In 2020, Chaosium released the 2nd edition of Harlem Unbound, a Call of Cthulhu supplement set in the Harlem Renaissance. Harlem Unbound received three Gold ENNIE Awards and an Indie Game Developer Network award.

===Recent history===
In the years after the collapse of the Mythos collectible card game (production ceased in 1997), the release of CoC books was very sporadic, with up to a year between releases. Chaosium struggled with near bankruptcy for many years before finally starting their upward climb again.

2005 was Chaosium's busiest year for many years, with 10 releases for the game. Chaosium took to marketing "monographs"—short books by individual writers with editing and layout provided out-of-house—directly to the consumer, allowing the company to gauge market response to possible new works.
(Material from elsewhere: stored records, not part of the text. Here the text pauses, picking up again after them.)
(* ===== verification/Consensus.v ===== *)
(** * consensus/bft.go and simulator.go: the voting engine and its network

    The engine's methods run under its mutex: one step on [Engine.t] each. A
    phase is a string, as in the source. The simulator's queues are the messages
    in flight per receiver. *)
From S2P Require Import Prelude Machine GoString GoMap ChainDomain.

(** ** Model: bft.go *)
Definition Phase : Type := string.
Definition Proposal : Phase := "proposal".
Definition Prevote : Phase := "prevote".
Definition Precommit : Phase := "precommit".
Definition Commit : Phase := "commit".
Definition ViewChange : Phase := "view_change".

Module Engine.
Record t := mk { height : Z; view : Z; phase : Phase; validators : list Validator.t;
                 votes : gmap string Vote.t }.
End Engine.

(** [func New(v []Validator) *Engine] *)
Definition New (v : list Validator.t) : Engine.t := Engine.mk 0 0 Proposal v ∅.
Definition with_phase (e : Engine.t) (p : Phase) : Engine.t :=
  Engine.mk (Engine.height e) (Engine.view e) p (Engine.validators e) (Engine.votes e).
(** [func (e *Engine) Step()] *)
Definition Step (e : Engine.t) : Engine.t :=
  let p := Engine.phase e in
  if decide (p = Proposal) then with_phase e Prevote else
  if decide (p = Prevote) then with_phase e Precommit else
  if decide (p = Precommit) then with_phase e Commit else
  if decide (p = Commit)
  then Engine.mk (u64 (Engine.height e + 1)) 0 Proposal (Engine.validators e) (Engine.votes e)
  else with_phase e Proposal.
(** [func (e *Engine) Vote(v Vote) bool] *)
Definition Vote (e : Engine.t) (v : Vote.t) : Engine.t * bool :=
  if decide (Vote.Height v ≠ Engine.height e ∨ Vote.View v ≠ Engine.view e) then (e, false) else
  match Engine.votes e !! Vote.Validator v with
  | Some _ => (e, false)
  | None => (Engine.mk (Engine.height e) (Engine.view e) (Engine.phase e) (Engine.validators e)
               (<[Vote.Validator v := v]> (Engine.votes e)), true)
  end.
(** [func (e *Engine) Status() map[string]interface{}]: its four entries. *)
Definition Status (e : Engine.t) : Z * Z * Phase * Z :=
  (Engine.height e, Engine.view e, Engine.phase e, Z.of_nat (size (Engine.votes e))).

(** ** Model: simulator.go *)

(** [func (e *Engine) SetHeight(h Height)] *)
Definition SetHeight (e : Engine.t) (h : Z) : Engine.t :=
  Engine.mk h (Engine.view e) (Engine.phase e) (Engine.validators e) ∅.
(** [func (e *Engine) SetView(v View)] *)
Definition SetView (e : Engine.t) (v : Z) : Engine.t :=
  Engine.mk (Engine.height e) v Proposal (Engine.validators e) ∅.
(** [func (e *Engine) Quorum() uint64] *)
Definition Engine_Quorum (e : Engine.t) : Z := Quorum (Engine.validators e).
(** [func (e *Engine) Finalized() bool] *)
Definition Finalized (e : Engine.t) : bool :=
  bool_decide (Engine.phase e = Commit ∧
               Quorum (Engine.validators e) ≤ u64 (Z.of_nat (size (Engine.votes e)))).
(** [vs[int(v)%len(vs)].Address]: the conversion wraps, the remainder has the sign of
    the dividend and a negative index panics. *)
Definition proposer_at (vs : list Validator.t) (v : Z) : outcome string :=
  if decide (len vs = 0) then Ret "" else
  let i := Z.rem (i64 v) (len vs) in
  if decide (i < 0) then Panic "index out of range"
  else Ret (match vs !! Z.to_nat i with Some x => Validator.Address x | None => "" end).
(** [func (e *Engine) Proposer() string] *)
Definition Proposer (e : Engine.t) : outcome string :=
  proposer_at (Engine.validators e) (Engine.view e).
(** [func ValidateVote(v Vote, phase Phase) error] *)
Definition ValidateVote (v : Vote.t) (phase : Phase) : error :=
  if decide (Vote.Validator v = "" ∨ Vote.Height v = 0) then errors_New "vote identity missing" else
  if decide (Vote.Type_ v ≠ phase) then errors_New ("phase mismatch: " +:+ Vote.Type_ v) else
  if decide (Vote.Signature v = "") then errors_New "signature missing" else nilerr.

Module Message.
Record t := mk { From : string; To : string; Height : Z; View : Z; MPhase : Phase;
                 BlockHash : string; SentAt : Z }.
End Message.
Module Net.
Record t := mk { queues : gmap string (list Message.t); dropped : gmap string Z; latency : Z }.
End Net.
(** [func NewNetwork() *Network] *)
Definition NewNetwork : Net.t := Net.mk ∅ ∅ 1000000.
Definition queue (n : Net.t) (id : string) : list Message.t := default [] (Net.queues n !! id).
(** [func (n *Network) Send(m Message) error] *)
Definition Send (n : Net.t) (m : Message.t) : Net.t * error :=
  if decide (Message.To m = "" ∨ Message.From m = "") then (n, errors_New "route required") else
  (Net.mk (<[Message.To m := queue n (Message.To m) ++ [m]]> (Net.queues n)) (Net.dropped n)
     (Net.latency n), nilerr).
(** [func (n *Network) Recv(id string) []Message] *)
Definition Recv (n : Net.t) (id : string) : Net.t * list Message.t :=
  (Net.mk (delete id (Net.queues n)) (Net.dropped n) (Net.latency n), queue n id).
(** [func (n *Network) DropPeer(id string)] and [Dropped]. *)
Definition Dropped (n : Net.t) (id : string) : Z := default 0 (Net.dropped n !! id).
Definition DropPeer (n : Net.t) (id : string) : Net.t :=
  Net.mk (Net.queues n) (<[id := i64 (Dropped n id + 1)]> (Net.dropped n)) (Net.latency n).
(** The messages of [SimulateRound] in the order of its two loops; [now k] is the
    clock reading of the [k]-th. *)
Definition round_messages (vs : list Validator.t) (b : Block.t) (now : nat → Z) : list Message.t :=
  imap (λ k '(v, p), Message.mk (Validator.Address v) (Validator.Address v) (Block.Height b)
                       (Header.View (Block.header b)) p (Block.Hash b) (now k))
    (v ← vs; p ← [Proposal; Prevote; Precommit]; [(v, p)]).
(** [func SimulateRound(e *Engine, net *Network, b Block) []Message] *)
Definition SimulateRound (e : Engine.t) (n : Net.t) (b : Block.t) (now : nat → Z)
  : Net.t * list Message.t :=
  let out := round_messages (Engine.validators e) b now in
  (fold_left (λ n m, (Send n m).1) out n, out).

(** ** Specification *)
Inductive engine_op :=
  | EStep | EVote (v : Vote.t) | ESetHeight (h : Z) | ESetView (v : Z).
Definition run_engine (e : Engine.t) (o : engine_op) : Engine.t :=
  match o with
  | EStep => Step e
  | EVote v => (Vote e v).1
  | ESetHeight h => SetHeight e h
  | ESetView v => SetView e v
  end.
(** The phases the engine moves through. *)
Definition voting_phase (p : Phase) : Prop := p ∈ [Proposal; Prevote; Precommit; Commit].
Record engine_ok (e : Engine.t) : Prop := {
  ok_phase : voting_phase (Engine.phase e);
  ok_votes a v : Engine.votes e !! a = Some v → Vote.Validator v = a }.
(** The votes of the current height and view. *)
Definition current (e : Engine.t) (v : Vote.t) : Prop :=
  Vote.Height v = Engine.height e ∧ Vote.View v = Engine.view e.
#[export] Instance current_dec e v : Decision (current e v).
Proof. unfold current. apply _. Defined.
Definition cast (e : Engine.t) (vs : list Vote.t) : Engine.t := fold_left (λ e v, (Vote e v).1) vs e.
(** [Step] run [n] times. *)
Definition steps (n : nat) (e : Engine.t) : Engine.t := Nat.iter n Step e.

(** ** Lemmas *)
Lemma run_engine_ok e o : engine_ok e → engine_ok (run_engine e o).
Proof.
  intros [Hp Hv]. destruct o as [|v|h|v]; simpl.
  - unfold Step. repeat case_decide; (split; [unfold voting_phase; simpl|done]); by repeat constructor.
  - unfold Vote. case_decide; [done|]. destruct (_ !! _); [done|]. split; simpl; [done|].
    intros a w. rewrite lookup_insert. case_decide; [|apply Hv]. by intros [= <-].
  - split; simpl; [done|]. intros *. by rewrite lookup_empty.
  - split; simpl; [by repeat constructor|]. intros *. by rewrite lookup_empty.
Qed.

Lemma engine_runs_ok vals ops : engine_ok (fold_left run_engine ops (New vals)).
Proof.
  assert (engine_ok (New vals)) as H0.
  { split; simpl; [by repeat constructor|]. intros *. by rewrite lookup_empty. }
  revert H0. generalize (New vals). induction ops as [|o ops IH]; intros e He; simpl; [done|].
  by apply IH, run_engine_ok.
Qed.

Lemma Vote_frame e v :
  Engine.height (Vote e v).1 = Engine.height e ∧ Engine.view (Vote e v).1 = Engine.view e ∧
  Engine.phase (Vote e v).1 = Engine.phase e ∧ Engine.validators (Vote e v).1 = Engine.validators e.
Proof. unfold Vote. case_decide; [done|]. by destruct (_ !! _). Qed.

Lemma cast_distinct e vs :
  Forall (current e) vs → NoDup (Vote.Validator <$> vs) →
  (∀ v, v ∈ vs → Engine.votes e !! Vote.Validator v = None) →
  size (Engine.votes (cast e vs)) = (size (Engine.votes e) + length vs)%nat ∧
  Engine.phase (cast e vs) = Engine.phase e ∧ Engine.validators (cast e vs) = Engine.validators e ∧
  Engine.height (cast e vs) = Engine.height e ∧ Engine.view (cast e vs) = Engine.view e.
Proof.
  unfold cast. revert e. induction vs as [|v vs IH]; intros e Hc Hnd Hf; cbn [fold_left length].
  { split; [lia|done]. }
  inv Hc as [|? ? [Hh Hw] Hc']. inv Hnd as [|? ? Hv Hnd'].
  pose proof (Vote_frame e v) as (F1 & F2 & F3 & F4).
  assert (Engine.votes (Vote e v).1 = <[Vote.Validator v := v]> (Engine.votes e)) as Ev.
  { unfold Vote. rewrite decide_False by naive_solver. by rewrite Hf by (by left). }
  destruct (IH (Vote e v).1) as (I1 & I2 & I3 & I4 & I5).
  - eapply Forall_impl; [exact Hc'|]. unfold current. by rewrite F1, F2.
  - done.
  - intros w Hw'. rewrite Ev, lookup_insert_ne; [apply Hf; by right|].
    intros E. apply Hv. rewrite E. by apply list_elem_of_fmap_2.
  - rewrite I1, Ev, map_size_insert_None by (apply Hf; by left). split; [lia|]. split_and!; congruence.
Qed.

Lemma Step_commit e :
  Engine.phase e = Commit →
  Step e = Engine.mk (u64 (Engine.height e + 1)) 0 Proposal (Engine.validators e) (Engine.votes e).
Proof. intros Hp. unfold Step. by rewrite Hp. Qed.

(** The four steps from commit to commit. *)
Lemma steps_round e :
  Engine.phase e = Commit →
  steps 4 e = Engine.mk (u64 (Engine.height e + 1)) 0 Commit (Engine.validators e) (Engine.votes e).
Proof.
  intros Hp. unfold steps. cbn [Nat.iter nat_rect]. rewrite (Step_commit e) by done. done.
Qed.

Lemma steps_to_commit e : Engine.phase e = Proposal → steps 3 e = with_phase e Commit.
Proof. intros Hp. unfold steps. cbn [Nat.iter nat_rect]. unfold Step at 3. by rewrite Hp. Qed.

(** ** Properties *)

(** The engine's invariant: whatever the calls, the phase is one of the four
    voting phases and every vote is stored under its validator, so no validator
    has two votes; a vote is accepted exactly when it is for the current height
    and view and its validator has none. *)
Theorem Engine_invariant vals ops v :
  let e := fold_left run_engine ops (New vals) in
  engine_ok e ∧
  ((Vote e v).2 = true ↔ current e v ∧ Engine.votes e !! Vote.Validator v = None).
Proof.
  cbv zeta. split.
  - apply engine_runs_ok.
  - generalize (fold_left run_engine ops (New vals)). intros e. unfold Vote, current.
    case_decide; [split; [done|tauto]|]. destruct (_ !! _); simpl; [naive_solver|].
    split; [|done]. intros _. split; [|done]. split; apply dec_stable; tauto.
Qed.

(** Leaving [Commit], [Step] moves to the next height without clearing the votes:
    every validator that voted is refused at the new height, and if the old height
    was final, the next one is final after three more steps with no vote for it. *)
Theorem Finalized_stale_votes e v :
  Finalized e = true → Vote.Height v ≠ u64 (Engine.height e + 1) ∨
    is_Some (Engine.votes e !! Vote.Validator v) →
  (Vote (Step e) v).2 = false ∧
  Finalized (steps 4 e) = true ∧ Engine.height (steps 4 e) = u64 (Engine.height e + 1).
Proof.
  intros [Hp Hq]%bool_decide_eq_true Hv. rewrite steps_round, Step_commit by done.
  split; [|split; [|done]].
  - unfold Vote. case_decide as Hc; [done|]. simpl in *.
    destruct Hv as [?|[w ->]]; [tauto|done].
  - apply bool_decide_eq_true. by split.
Qed.

Definition abc : list Validator.t :=
  [Validator.mk "a" 1 ""; Validator.mk "b" 1 ""; Validator.mk "c" 1 ""].
Definition ballot (who : string) (h : Z) : Vote.t := Vote.mk who h 0 "prevote" "sig".
Definition final_abc : Engine.t :=
  steps 3 (cast (New abc) [ballot "a" 0; ballot "b" 0; ballot "c" 0]).

Lemma Finalized_stale_votes_witness :
  (Vote (Step final_abc) (ballot "a" 1)).2 = false ∧
  Finalized (steps 4 final_abc) = true ∧
  Engine.height (steps 4 final_abc) = u64 (Engine.height final_abc + 1).
Proof.
  apply (Finalized_stale_votes final_abc (ballot "a" 1)).
  - by vm_compute.
  - right. by eexists.
Defined.

(** [Finalized] counts names, not the power of members: as many distinct names as
    the power quorum, none of them a validator, finalize a block. *)
Theorem Finalized_outsiders vals votes :
  Forall (current (New vals)) votes → NoDup (Vote.Validator <$> votes) →
  Quorum vals ≤ len votes < 18446744073709551616 →
  Finalized (steps 3 (cast (New vals) votes)) = true.
Proof.
  intros Hc Hnd Hq.
  destruct (cast_distinct (New vals) votes Hc Hnd) as (Hs & Hp & Hv & _).
  { intros v _. apply lookup_empty. }
  rewrite steps_to_commit by done. apply bool_decide_eq_true. split; [done|].
  cbn [with_phase Engine.validators Engine.votes]. rewrite Hv, Hs. simpl.
  rewrite map_size_empty, u64_small by mlia. lia.
Qed.

Lemma Finalized_outsiders_witness :
  Finalized (steps 3 (cast (New abc) [ballot "x" 0; ballot "y" 0; ballot "z" 0])) = true.
Proof.
  apply (Finalized_outsiders abc [ballot "x" 0; ballot "y" 0; ballot "z" 0]).
  - apply (bool_decide_unpack _). by vm_compute.
  - apply (bool_decide_unpack _). by vm_compute.
  - by vm_compute.
Defined.

(** The proposer of a view below [2^63] is the validator at [view mod n]: each
    of the [n] validators in turn; from [2^63] on, a view that is not a multiple of
    [n] modulo [2^64] makes [Proposer] panic. *)
Theorem Proposer_round_robin vs v :
  vs ≠ [] → is_u64 v →
  (v ≤ MaxInt64 → ∃ x, vs !! Z.to_nat (v mod len vs) = Some x ∧
                       proposer_at vs v = Ret (Validator.Address x)) ∧
  (MaxInt64 < v → (18446744073709551616 - v) mod len vs ≠ 0 →
     ∃ why, proposer_at vs v = Panic why).
Proof.
  intros Hne Hv. assert (0 < len vs) as Hn by (destruct vs; simpl; [done|lia]).
  unfold proposer_at. rewrite decide_False by lia. split.
  - intros Hs. rewrite i64_small, Z.rem_mod_nonneg by mlia.
    pose proof (Z.mod_pos_bound v (len vs) Hn).
    destruct (lookup_lt_is_Some_2 vs (Z.to_nat (v mod len vs))) as [x Hx]; [lia|].
    exists x. rewrite Hx. rewrite decide_False by lia. done.
  - intros Hs Hm. replace (i64 v) with (- (18446744073709551616 - v)) by mlia.
    rewrite Z.rem_opp_l, Z.rem_mod_nonneg by mlia.
    pose proof (Z.mod_pos_bound (18446744073709551616 - v) (len vs) Hn).
    rewrite decide_True by lia. by eexists.
Qed.

Lemma Proposer_round_robin_witness :
  (7 ≤ MaxInt64 → ∃ x, abc !! Z.to_nat (7 mod len abc) = Some x ∧
                       proposer_at abc 7 = Ret (Validator.Address x)) ∧
  (MaxInt64 < 7 → (18446744073709551616 - 7) mod len abc ≠ 0 →
     ∃ why, proposer_at abc 7 = Panic why).
Proof. apply (Proposer_round_robin abc 7); [discriminate|split; done]. Defined.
The range of times and places in which the horrors of the Mythos can be encountered was also expanded in late 2005 onward with the addition of Cthulhu Dark Ages by Stéphane Gesbert, which gives a framework for playing games set in 11th century Europe, Secrets of Japan by Michael Dziesinski for gaming in modern-day Japan, and Secrets of Kenya by David Conyers for gaming in interwar period Africa.
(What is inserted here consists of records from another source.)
(** ** Model: rounds *)
Module RoundState.
Record t := mk { Height : Z; View : Z; RPhase : Phase; Proposer : string;
                 Proposals : gmap string Block.t; Votes : gmap string Vote.t;
                 StartedAt : Z; Deadline : Z }.
End RoundState.
(** [func NewRound(h Height, v View, p string) RoundState]: two clock readings. *)
Definition NewRound (h v : Z) (p : string) (now now' : Z) : RoundState.t :=
  RoundState.mk h v Proposal p ∅ ∅ now (now' + 5 * Time.second).
(** [func (r *RoundState) AddProposal(b Block) error] *)
Definition AddProposal (r : RoundState.t) (b : Block.t) : RoundState.t * error :=
  if decide (RoundState.RPhase r ≠ Proposal) then (r, errors_New "proposal phase closed") else
  if decide (Block.Height b ≠ RoundState.Height r ∨ Header.View (Block.header b) ≠ RoundState.View r)
  then (r, errors_New "proposal round mismatch") else
  match RoundState.Proposals r !! Block.Hash b with
  | Some _ => (r, errors_New "proposal duplicate")
  | None => (RoundState.mk (RoundState.Height r) (RoundState.View r) (RoundState.RPhase r)
               (RoundState.Proposer r) (<[Block.Hash b := b]> (RoundState.Proposals r))
               (RoundState.Votes r) (RoundState.StartedAt r) (RoundState.Deadline r), nilerr)
  end.
(** [func (r *RoundState) AddVote(v Vote) error] *)
Definition AddVote (r : RoundState.t) (v : Vote.t) : RoundState.t * error :=
  if decide (Vote.Height v ≠ RoundState.Height r ∨ Vote.View v ≠ RoundState.View r)
  then (r, errors_New "vote round mismatch") else
  match RoundState.Votes r !! Vote.Validator v with
  | Some _ => (r, errors_New "vote duplicate")
  | None => (RoundState.mk (RoundState.Height r) (RoundState.View r) (RoundState.RPhase r)
               (RoundState.Proposer r) (RoundState.Proposals r)
               (<[Vote.Validator v := v]> (RoundState.Votes r))
               (RoundState.StartedAt r) (RoundState.Deadline r), nilerr)
  end.
(** [r.Phase = p], [r.View = v] *)
Definition set_phase (r : RoundState.t) (v : Z) (p : Phase) : RoundState.t :=
  RoundState.mk (RoundState.Height r) v p (RoundState.Proposer r) (RoundState.Proposals r)
    (RoundState.Votes r) (RoundState.StartedAt r) (RoundState.Deadline r).
(** [func (r *RoundState) Advance() Phase] *)
Definition Advance (r : RoundState.t) : RoundState.t * Phase :=
  let p := RoundState.RPhase r in
  let r :=
    if decide (p = Proposal) then set_phase r (RoundState.View r) Prevote else
    if decide (p = Prevote) then set_phase r (RoundState.View r) Precommit else
    if decide (p = Precommit) then set_phase r (RoundState.View r) Commit else
    if decide (p = Commit) then set_phase r (u64 (RoundState.View r + 1)) Proposal
    else set_phase r (RoundState.View r) Proposal in
  (r, RoundState.RPhase r).
(** The readers of a round. *)
Definition TimedOut (r : RoundState.t) (now : Z) : bool := Time.After now (RoundState.Deadline r).
Definition VoteCount (r : RoundState.t) : Z := Z.of_nat (size (RoundState.Votes r)).
Definition ProposalCount (r : RoundState.t) : Z := Z.of_nat (size (RoundState.Proposals r)).
Definition Committed (r : RoundState.t) : bool := bool_decide (RoundState.RPhase r = Commit).
Definition Valid (r : RoundState.t) : bool :=
  bool_decide (0 < RoundState.Height r) && bool_decide (RoundState.Proposer r ≠ "") &&
  negb (Time.IsZero (RoundState.StartedAt r)).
In July 2011, Chaosium announced it would re-release a 30th anniversary edition of the CoC 6th edition role-playing game. This 320-page book features thick (3 mm) leatherette hardcovers with the front cover and spine stamped with gold foil. The interior pages are printed in black ink, on 90 gsm matte art paper. The binding is thread sewn, square backed. Chaosium offered a one-time printing of this Collector's Edition.
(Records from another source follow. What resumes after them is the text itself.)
(* ===== verification/Metrics.v ===== *)
(** * observability/metrics.go: the counters of the node

    Three atomic counters and the time of the start. [Snapshot] reads each counter
    on its own, so between the three readings other goroutines may count. *)
From S2P Require Import Prelude Machine.

(** ** Model *)
Module Metrics.
Record t := mk { Requests : Z; Blocks : Z; Errors : Z; Started : Z }.
(** [m.Requests.Add(1)] and the same of the two others: [atomic.Uint64] wraps. *)
Definition add_request (m : t) : t := mk (u64 (Requests m + 1)) (Blocks m) (Errors m) (Started m).
Definition add_block (m : t) : t := mk (Requests m) (u64 (Blocks m + 1)) (Errors m) (Started m).
Definition add_error (m : t) : t := mk (Requests m) (Blocks m) (u64 (Errors m + 1)) (Started m).
End Metrics.
(** [func New() *Metrics] *)
Definition New (now : Z) : Metrics.t := Metrics.mk 0 0 0 now.
(** What [Snapshot] puts in its map: a [uint64], or the [Seconds()] of a duration, of
    which the model keeps the exact nanoseconds. *)
Inductive value := Uint64 (n : Z) | Seconds (d : Z).
#[export] Instance value_eq_dec : EqDecision value.
Proof. solve_decision. Defined.
(** [func (m *Metrics) Snapshot() map[string]interface{}]: the three loads and the
    clock in turn, each at the metrics of its moment. *)
Definition Snapshot_at (m m' m'' : Metrics.t) (now : Z) : gmap string value :=
  {[ "requests" := Uint64 (Metrics.Requests m); "blocks" := Uint64 (Metrics.Blocks m');
     "errors" := Uint64 (Metrics.Errors m'');
     "uptime_seconds" := Seconds (Time.Since (Metrics.Started m) now) ]}.
(** When nobody counts in between. *)
Definition Snapshot (m : Metrics.t) (now : Z) : gmap string value := Snapshot_at m m m now.

(** ** Counting by other goroutines *)
Inductive counts : Metrics.t → Metrics.t → Prop :=
  | count_request m : counts m (Metrics.add_request m)
  | count_block m : counts m (Metrics.add_block m)
  | count_error m : counts m (Metrics.add_error m).
(** No counter is at its last value. *)
Definition below (m : Metrics.t) (k : Z) : Prop :=
  0 ≤ Metrics.Requests m ∧ 0 ≤ Metrics.Blocks m ∧ 0 ≤ Metrics.Errors m ∧
  Metrics.Requests m + k ≤ MaxUint64 ∧ Metrics.Blocks m + k ≤ MaxUint64 ∧
  Metrics.Errors m + k ≤ MaxUint64.
#[export] Instance below_dec m k : Decision (below m k).
Proof. unfold below. apply _. Defined.
Definition le (m m' : Metrics.t) : Prop :=
  Metrics.Requests m ≤ Metrics.Requests m' ∧ Metrics.Blocks m ≤ Metrics.Blocks m' ∧
  Metrics.Errors m ≤ Metrics.Errors m' ∧ Metrics.Started m = Metrics.Started m'.
Definition total (m : Metrics.t) : Z := Metrics.Requests m + Metrics.Blocks m + Metrics.Errors m.

Lemma counts_le m m' k :
  counts m m' → below m (Z.succ k) → 0 ≤ k → le m m' ∧ below m' k ∧ total m' = total m + 1.
Proof.
  intros Hc Hb Hk. destruct m as [r b e s]. unfold below, le, total in *. simpl in *.
  inversion Hc; subst; simpl; rewrite u64_small by mlia; lia.
Qed.
Lemma nsteps_counts_le n k m m' :
  nsteps counts n m m' → below m (Z.of_nat (n + k)) →
  le m m' ∧ below m' (Z.of_nat k) ∧ total m' = total m + Z.of_nat n.
Proof.
  intros Hs. revert k. induction Hs as [m|n m m1 m' Hc _ IH]; intros k Hb; [unfold le; split_and!; (done || lia)|].
  destruct (counts_le _ _ (Z.of_nat (n + k)) Hc) as (Hl & Hb1 & Ht);
    [by rewrite <- Nat2Z.inj_succ|lia|].
  destruct (IH k Hb1) as (Hl' & Hb' & Ht'). split_and!; [unfold le in *; lia|done|lia].
Qed.

(** ** Properties *)

(** Counting is exact under any interleaving: after [n] atomic additions by any
    goroutines, below the width, every counter is at least what it was and together
    they have grown by exactly [n]; and a snapshot whose three loads are spread
    over such additions reports each counter between its values at the start
    and at the end. *)
Theorem Snapshot_between n1 n2 n3 m0 m1 m2 m3 now :
  nsteps counts n1 m0 m1 → nsteps counts n2 m1 m2 → nsteps counts n3 m2 m3 →
  below m0 (Z.of_nat (n1 + n2 + n3)) →
  total m3 = total m0 + Z.of_nat (n1 + n2 + n3) ∧
  ∃ r b e,
    Snapshot_at m1 m2 m3 now !! "requests" = Some (Uint64 r) ∧
    Snapshot_at m1 m2 m3 now !! "blocks" = Some (Uint64 b) ∧
    Snapshot_at m1 m2 m3 now !! "errors" = Some (Uint64 e) ∧
    Metrics.Requests m0 ≤ r ≤ Metrics.Requests m3 ∧ Metrics.Blocks m0 ≤ b ≤ Metrics.Blocks m3 ∧
    Metrics.Errors m0 ≤ e ≤ Metrics.Errors m3.
Proof.
  intros H1 H2 H3 Hb.
  rewrite <- Nat.add_assoc in Hb.
  destruct (nsteps_counts_le _ _ _ _ H1 Hb) as (L1 & B1 & T1).
  destruct (nsteps_counts_le _ _ _ _ H2 B1) as (L2 & B2 & T2). rewrite <- (Nat.add_0_r n3) in B2.
  destruct (nsteps_counts_le _ _ _ _ H3 B2) as (L3 & _ & T3). split; [lia|].
  exists (Metrics.Requests m1), (Metrics.Blocks m2), (Metrics.Errors m3).
  unfold le in *. split_and!; done || lia.
Qed.

Lemma Snapshot_between_witness :
  let m1 := Metrics.add_request (New 0) in let m2 := Metrics.add_block m1 in
  let m3 := Metrics.add_request m2 in
  total m3 = total (New 0) + Z.of_nat (1 + 1 + 1) ∧
  ∃ r b e,
    Snapshot_at m1 m2 m3 7 !! "requests" = Some (Uint64 r) ∧
    Snapshot_at m1 m2 m3 7 !! "blocks" = Some (Uint64 b) ∧
    Snapshot_at m1 m2 m3 7 !! "errors" = Some (Uint64 e) ∧
    Metrics.Requests (New 0) ≤ r ≤ Metrics.Requests m3 ∧
    Metrics.Blocks (New 0) ≤ b ≤ Metrics.Blocks m3 ∧
    Metrics.Errors (New 0) ≤ e ≤ Metrics.Errors m3.
Proof.
  intros m1 m2 m3. apply (Snapshot_between 1 1 1 (New 0) m1 m2 m3 7).
  - apply nsteps_once, count_request.
  - apply nsteps_once, count_block.
  - apply nsteps_once, count_request.
  - apply (bool_decide_unpack _). by vm_compute.
Defined.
On May 28, 2013, a crowdfunding campaign on Kickstarter for the 7th edition of Call of Cthulhu was launched with a goal of $40,000; it ended on June 29 of the same year having collected $561,836. It included many more major revisions than any previous edition, and also split the core rules into two books, a Player's Guide and Keeper's Guide. Problems and delays fulfilling the Kickstarters for the 7th edition of Call of Cthulhu led Greg Stafford and Sandy Petersen (who had both left in 1998) to return to an active role at Chaosium in June 2015. The print version of 7th edition became available in September 2016.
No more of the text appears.